Je tranchai jusqu’à l’os et lui sectionnai le doigt. Il hurla à la mort. Ce putain de couinement aigu… j’peux pas supporter ça.

« Il gueule comme une petite pute, patron, » ricana Gino en secouant la tête.

« Gino. » Je n’eus qu’à lui lancer ce regard. Il savait déjà quoi faire. C’est pour ça qu’il est mon second.

« Je m’en occupe. Je vois exactement de quel entrepôt il parle. Putain, personne n’y va jamais. C’est à environ quarante-cinq minutes, mais pas pour nous. » Il donna des ordres à mes hommes pour qu’ils bougent.

Si on ne récupérait pas cette cargaison d’armes et de munitions, j’allais perdre une putain de somme, et toutes ces armes étaient entre de putaines de mauvaises mains.

Je l’avais fait amener dans mon bureau, dans mon club, l’Obsidian. Mais en bas, sous terre. J’étais déjà là de toute façon. Ces enfoirés m’avaient volé.

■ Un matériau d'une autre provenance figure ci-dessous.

(** * gobuild: the pure helpers and the start-up sequence of [Build]

    A shallow embedding of [gobuild.go] (package gobuild): the argument
    tokenizer [splitArgs]/[appendArg], the extension filter [getExts],
    the path expander [recursivePaths], the output naming [getAppName] and
    the body of [Build].

    Go strings are byte sequences; they are modelled as [list ascii]
    ([ascii] is an 8-bit byte).  The functions of Go's standard library the
    source calls ([strings.TrimSpace], [strings.Split], [filepath.Clean]
    ...) are modelled for a Unix host. *)

From Stdlib Require Import Ascii String List Arith Bool Lia NArith.
From stdpp Require Import gmap strings list fin_maps.
Import ListNotations.

Local Open Scope char_scope.
Local Open Scope list_scope.

(** ** Go strings *)

Definition gostring : Type := list ascii.

(** A string literal of the source. *)
Definition str (s : string) : gostring := list_ascii_of_string s.

(** [s[lo:hi]] for [lo <= hi <= len(s)] (outside that range Go panics; the
    callers below are shown to stay inside it). *)
Definition slice (s : gostring) (lo hi : nat) : gostring :=
  firstn (hi - lo) (skipn lo s).

(** The value of a byte. *)
Definition code (c : ascii) : N := N_of_ascii c.

(** ** strings.TrimSpace

    [TrimSpace] removes leading and trailing white space as defined by
    Unicode ([unicode.IsSpace]); the string is decoded as UTF-8, so a white
    space rune is one of the byte sequences below.  Bytes that do not form
    one of these sequences decode to a rune that is not white space. *)

(** '\t', '\n', '\v', '\f', '\r', ' ' *)
Definition isSpace1 (a : ascii) : bool :=
  let x := code a in ((9 <=? x) && (x <=? 13) || (x =? 32))%N.

(** U+0085 (C2 85) and U+00A0 (C2 A0) *)
Definition isSpace2 (a b : ascii) : bool :=
  let x := code a in let y := code b in
  ((x =? 194) && ((y =? 133) || (y =? 160)))%N.

(** U+1680 (E1 9A 80), U+2000..U+200A (E2 80 80..8A), U+2028, U+2029,
    U+202F (E2 80 A8, A9, AF), U+205F (E2 81 9F), U+3000 (E3 80 80) *)
Definition isSpace3 (a b c : ascii) : bool :=
  let x := code a in let y := code b in let z := code c in
  ((x =? 225) && (y =? 154) && (z =? 128)
   || (x =? 226) && (y =? 128)
      && ((128 <=? z) && (z <=? 138) || (z =? 168) || (z =? 169) || (z =? 175))
   || (x =? 226) && (y =? 129) && (z =? 159)
   || (x =? 227) && (y =? 128) && (z =? 128))%N.

Section Strip.
(** Recognisers of the one-, two- and three-byte sequences to remove. *)
Variable w1 : ascii -> bool.
Variable w2 : ascii -> ascii -> bool.
Variable w3 : ascii -> ascii -> ascii -> bool.

(** Drop recognised sequences from the front until none is left. *)
Fixpoint strip (s : gostring) : gostring :=
  match s with
  | [] => []
  | a :: s1 =>
      if w1 a then strip s1 else
      match s1 with
      | [] => s
      | b :: s2 =>
          if w2 a b then strip s2 else
          match s2 with
          | [] => s
          | c :: s3 => if w3 a b c then strip s3 else s
          end
      end
  end.
End Strip.

(** [strings.TrimLeftFunc(s, unicode.IsSpace)] *)
Definition TrimLeftSpace (s : gostring) : gostring :=
  strip isSpace1 isSpace2 isSpace3 s.

(** [strings.TrimRightFunc(s, unicode.IsSpace)]: the same scan from the end
    of the string, the sequences read backwards. *)
Definition TrimRightSpace (s : gostring) : gostring :=
  rev (strip isSpace1 (fun b a => isSpace2 a b) (fun c b a => isSpace3 a b c)
         (rev s)).

Definition TrimSpace (s : gostring) : gostring :=
  TrimRightSpace (TrimLeftSpace s).

(** ** The argument tokenizer *)

(** [func appendArg(args []string, arg string) []string] *)
Definition appendArg (args : list gostring) (arg : gostring) : list gostring :=
  let arg := TrimSpace arg in
  match arg with
  | [] => args
  | _ => args ++ [arg]
  end.

(** The variables of [splitArgs] that live across iterations of its loop. *)
Record scan : Type := Scan {
  ret : list gostring;
  state : ascii;          (* var state byte *)
  start : nat
}.

Definition quote : ascii := "034".
Definition zero : ascii := "000".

L’Obsidian est l’un de mes clubs les plus rentables. C’est très beau, élégant. Des miroirs longent la plupart des murs, des lumières tamisées. Des plateaux de tables en marbre noir et blanc et des tentures. À l’étage, l’Obsidian : un club chic, élégant. On boit, on danse. On a un espace VIP.

Il y a aussi une partie exclusive au-delà des cordons de velours rouge et derrière le rideau de lumière noire. Réservée aux membres. On fait une vérification approfondie des antécédents de tous les candidats. Et il y a aussi des règles, là-bas. Deux verres maximum. Une règle qu’on ne laisse jamais enfreindre.

Et puis il y a ici. Un étage plus bas. On organise des combats clandestins. N’importe qui peut entrer. Il y a deux bars, un à chaque extrémité. Des zones de paris. On a tout.

Mon bureau est près du ring. J’aime regarder les combats pendant que je travaille. Il m’arrive d’y participer.

C’est une vitre sans tain. Moi, je les vois ; eux, ils ne voient qu’eux-mêmes.

« Qu’est-ce qui va pas, patron ? Qu’est-ce qui a attiré votre attention ? » dit-il en suivant mon regard et en fixant la vitre. Essayant de voir ce que je regardais avec autant d’insistance.

Je secouai la tête, tentant de chasser cette image.

« Alors, Jose, Jose… Qu’est-ce que je devrais faire de toi ? Tu n’as vraiment pas été un gentil garçon. À vouloir prendre ce qui ne t’appartient pas. » dis-je en contournant sa chaise, puis en lui agrippant les cheveux pour tirer sa tête en arrière.

Quelque chose attira mon attention — ou plutôt quelqu’un. Sur le ring entrait une toute petite chose. Putain… qu’est-ce qu’elle est canon.

Gino se retourna, suivit la direction de mes yeux. « Oh, je vois, maintenant. Putain, elle est adorable. Tu veux que j’aille te chercher son numéro ? » dit-il avec un air idiot en remuant les sourcils.

« Quoi ? Non ! » J’essayai d’ajouter quelque chose, mais sa vue me coupa la voix.

« Patron, me dis pas que c’est pas ça que vous regardiez, » insista-t-il en la pointant du doigt, un sourcil levé.

Je soupirai et tranchai la gorge de Jose d’une oreille à l’autre.

« Nettoyez-moi cette merde. Sortez-le de ma vue, » ordonnai-je, avant de reporter toute mon attention sur ma piccola (ma petite).

« Elle est minuscule, patron. Mais elle est sacrément adorable, » dit Gino en venant jusqu’à mon bureau, où j’étais désormais assis, à l’observer.

« Tu sais quoi faire, Gino, » dis-je sans quitter la fille des yeux.